PROBLEM DETAILS: Take the data below and copy exactly the lines starting at the one with "rewrite decide_False in" and finishing at the one with "destruct (catch_words_caught make", both included.

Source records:
(** ** Properties *)

(** C8: The queue keeps its contract: through any calls of the engine and of the
    reader it answers as an unbounded history of steps of which at most 4096
    are not yet released, and every step that was handed over and not yet
    released is read back as it was written. *)
Theorem queue_runs clock ops :
  wf_ops ops r_new →
  let q := (md_run ops (with_clock clock)).2 in
  let r := (r_run ops r_new).2 in
  (md_run ops (with_clock clock)).1 = (r_run ops r_new).1
  ∧ q_head q = wrap 64 (r_head r) ∧ r_tail r ≤ r_head r ≤ r_len r ∧ r_len r - r_tail r ≤ MD_QUEUE_CAPACITY
  ∧ ∀ seq, r_tail r ≤ seq < r_head r → ∃ ev, r_hist r !! Z.to_nat seq = Some ev ∧ read q (wrap 64 seq) = ev.
Proof.
  intros H. destruct (run_shows ops _ _ (new_shows clock) H) as [H1 [[] _]]. cbn zeta.
  split; [done|]. split; [done|]. split; [lia|]. split; [done|]. intros seq Hs.
  destruct (lookup_lt_is_Some_2 (r_hist (r_run ops r_new).2) (Z.to_nat seq)) as [ev Hev]; [unfold r_len in *; lia|].
  exists ev. split; [done|]. apply st_read0; [lia..|done].
Qed.

Definition sample_event : MdEvent := ev_with (ev_with (ev_new 3 Quote_) BID 12345) ASK_SIZE (-7).
Definition sample_ops : list MdOp := [Listen 3 true; Offer sample_event; Offer sample_event; Publish; Release 1].

Lemma sample_event_wf : wf_event sample_event.
Proof. unfold wf_event. split_and!; (intros h [=]) || by_decide. Qed.

Lemma queue_runs_witness :
  let q := (md_run sample_ops (with_clock None)).2 in
  (md_run sample_ops (with_clock None)).1 = [true; true; true; true; true] ∧ q_head q = 2
  ∧ read q 1 = as_read sample_event false.
Proof.
  destruct (queue_runs None sample_ops) as (H1 & H2 & _ & _ & H3).
  { cbn [wf_ops sample_ops wf_op]. split_and!; try exact sample_event_wf; by_decide || done. }
  split; [rewrite H1; vm_compute; reflexivity|]. split; [rewrite H2; vm_compute; reflexivity|].
  destruct (H3 1 ltac:(by_decide)) as (ev & Hev & E). etransitivity; [exact E|]. vm_compute in Hev. injection Hev as <-. vm_compute. reflexivity.
Defined.

(** A message is handed over whole: steps offered to a queue with room, of
    instruments that are listened to and do not wait, are all there after
    the publish, in their order and with their values, the first of them
    marked as the start of its message and no other. *)
Theorem message_handed_over q r ev evs :
  shows q r → r_head r = r_len r → Forall (acceptable r) (ev :: evs) →
  r_len r - r_tail r + Z.of_nat (length (ev :: evs)) ≤ 4096 →
  let q' := publish (offer_all (ev :: evs) q) in
  q_head q' = wrap 64 (r_len r + Z.of_nat (length (ev :: evs)))
  ∧ read q' (q_head q) = as_read ev true
  ∧ ∀ i e, evs !! i = Some e → read q' (wrap 64 (r_len r + 1 + Z.of_nat i)) = as_read e false.
Proof.
  intros S Hh Hevs Hroom. pose proof (message_shows ev evs q r S Hh Hevs Hroom) as [P _]. cbn zeta.
  assert (r_tail r ≤ r_len r) as Ht by (destruct S as [[] _]; lia). cbn [length] in Hroom.
  assert (∀ i e, (as_read ev true :: map (λ ev, as_read ev false) evs) !! i = Some e →
    read (publish (offer_all (ev :: evs) q)) (wrap 64 (r_len r + Z.of_nat i)) = e) as H.
  { intros i e Hi. pose proof (lookup_lt_Some _ _ _ Hi) as Hlt. cbn [length] in Hlt. rewrite length_map in Hlt.
    apply (st_read _ _ P).
    - unfold r_len. cbn [r_hist]. rewrite length_app. cbn [length]. rewrite length_map. unfold r_len, MD_QUEUE_CAPACITY in *.
      destruct S as [[] _]. lia.
    - unfold r_len. lia.
    - cbn [r_hist]. rewrite lookup_app_r by (unfold r_len; lia).
      replace (Z.to_nat (r_len r + Z.of_nat i) - length (r_hist r))%nat with i by (unfold r_len; lia). done. }
  split; [exact (st_head _ _ P)|]. split.
  - destruct S as [[] _]. rewrite st_head0, Hh. specialize (H 0%nat _ eq_refl). by rewrite Z.add_0_r in H.
  - intros i e Hi. replace (r_len r + 1 + Z.of_nat i) with (r_len r + Z.of_nat (Datatypes.S i)) by lia. apply H. cbn.
    etransitivity; [exact (list_lookup_fmap (λ ev, as_read ev false) evs i)|]. by rewrite Hi.
Qed.

Definition listening : MdQueue := listen 3 true (with_clock None).
Definition listening_ring : Ring := r_listen 3 true r_new.

Lemma listening_shows : shows listening listening_ring.
Proof. apply listen_shows; [apply new_shows|by_decide]. Qed.

Lemma message_handed_over_witness :
  let q' := publish (offer_all [sample_event; sample_event] listening) in
  q_head q' = 2 ∧ read q' 0 = as_read sample_event true ∧ read q' 1 = as_read sample_event false.
Proof.
  assert (acceptable listening_ring sample_event) as Ha by (split; [exact sample_event_wf|split; by_decide]).
  destruct (message_handed_over listening listening_ring sample_event [sample_event] listening_shows eq_refl) as (H1 & H2 & H3).
  - by repeat constructor.
  - by_decide.
  - split; [exact H1|]. split; [exact H2|]. exact (H3 0%nat _ eq_refl).
Defined.

(** A wanted catch-up is not lost: [write_catch_ups] hands over the step of
    every listened instrument that waits, or leaves it waiting; nothing else
    is written, no other instrument comes to wait, and with room for all of
    them in the half of the ring none is left. *)
Theorem catch_ups_written make q r :
  (∀ id, instrument_ok id → wf_event (make id)) → shows q r → r_waiting r ≠ ∅ →
  ∃ r' new, shows (write_catch_ups make q) r' ∧ r_hist r' = r_hist r ++ new ∧ r_head r' = r_len r'
  ∧ (length new ≤ 256)%nat
  ∧ (∀ id, id ∈ r_waiting r → id ∈ r_listened r → id ∈ r_waiting r' ∨ ∃ first, as_read (make id) first ∈ new)
  ∧ r_waiting r' ⊆ r_waiting r
  ∧ (r_len r - r_tail r ≤ 2049 - 256 → r_waiting r' = ∅).
Proof.
  intros Hev S Hne. pose proof (write_catch_ups_shows make q r Hev S) as S'. unfold r_write_catch_ups in S'.
  rewrite decide_False in S' by done. assert (∀ id, id ∈ r_waiting r → instrument_ok id) as Hok.
  { destruct S as [[] _]. exact (bits_in _ _ st_waiting0). }
  destruct (catch_words_caught make r Hok) as (new & H1 & T1 & L1 & N1 & W1 & K1 & S1 & R1).
  exists (r_publish (foldl (r_catch_word make) r (seq 0 WORDS))), new. split; [exact S'|].
  clear S'. generalize dependent (foldl (r_catch_word make) r (seq 0 WORDS)). intros r' H1 T1 L1 W1 K1 S1 R1. cbn [r_publish r_hist r_head r_waiting].
  split; [done|]. split; [done|]. split; [lia|]. split.
  - intros id Hid Hl. apply S1; [done| |done]. specialize (Hok id Hid). unfold instrument_ok in Hok. lia.
  - split; [by intros id; apply W1|]. intros Hr. apply set_eq. intros id. split; [|by rewrite elem_of_empty].
    intros Hid. specialize (R1 ltac:(lia) id Hid). specialize (Hok id (W1 id Hid)). unfold instrument_ok in Hok. lia.
Qed.

Lemma catch_up_wf id : instrument_ok id → wf_event (catch_up id quote_default 0).
Proof. intros Hid. split; [exact Hid|]. split_and!; by_decide || (intros h [=]). Qed.

Lemma catch_ups_written_witness :
  r_waiting (r_want 3 listening_ring) = {[3]}
  ∧ ∃ r', shows (write_catch_ups (λ id, catch_up id quote_default 0) (want_catch_up 3 listening)) r' ∧ r_waiting r' = ∅.
Proof.
  split; [vm_compute; reflexivity|].
  destruct (catch_ups_written (λ id, catch_up id quote_default 0) (want_catch_up 3 listening) (r_want 3 listening_ring))
    as (r' & new & H1 & _ & _ & _ & _ & _ & H2).
  - exact catch_up_wf.
  - apply want_shows; [apply listening_shows|by_decide].
  - by_decide.
  - exists r'. split; [exact H1|]. apply H2. by_decide.
Defined.

(** An increment is one word, which is read back, and only packed
    increments are read. *)
Theorem increment_packed i :
  wf_increment i → pack i ≠ 0 ∧ unpack (pack i) = Some i ∧ ∀ word, 0 ≤ word < 2 ^ 64 → unpack word = Some i → word = pack i.
Proof.
  intros [Hu Hd]. destruct i as [u d]. cbn [units decimals] in *. unfold pack, unpack. cbn [units decimals].
  change 255 with (2 ^ 8 - 1).
  rewrite (Z.shiftl_mul_pow2 u), (wrap_small 64) by pow_lia.
  replace (Z.lor (u * 2 ^ 8) d) with (u * 2 ^ 8 + d).
  2:{ rewrite Z.lor_comm, <-(Z.shiftl_mul_pow2 u) by lia. rewrite lor_shift, Z.shiftl_mul_pow2 by lia. lia. }
  rewrite !land_mask by lia.
  split; [lia|]. split.
  - rewrite Z.shiftr_div_pow2, Z.div_add_l, Z.div_small, Z.add_0_r by lia.
    rewrite Z.add_comm, Z.mod_add, Z.mod_small by lia. rewrite (proj2 (Z.eqb_neq _ _)) by lia.
    by rewrite (proj2 (Nat.ltb_lt _ _)) by (cbn; lia).
  - intros word Hw. rewrite (land_mask 8) by lia. rewrite Z.shiftr_div_pow2 by lia.
    destruct (negb _ && _); [|done]. intros [= <- <-]. rewrite (Z.mul_comm _ (2 ^ 8)). by apply Z.div_mod.
Qed.

Lemma increment_packed_witness :
  from_step (f_lit 1 2) = Some (mkIncrement 1 2) ∧ unpack (pack (mkIncrement 1 2)) = Some (mkIncrement 1 2).
Proof. split; [vm_compute; reflexivity|]. apply (increment_packed (mkIncrement 1 2)). split; by_decide. Defined.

ANSWER TO THE EXERCISE:
  rewrite decide_False in S' by done. assert (∀ id, id ∈ r_waiting r → instrument_ok id) as Hok.
  { destruct S as [[] _]. exact (bits_in _ _ st_waiting0). }
  destruct (catch_words_caught make r Hok) as (new & H1 & T1 & L1 & N1 & W1 & K1 & S1 & R1).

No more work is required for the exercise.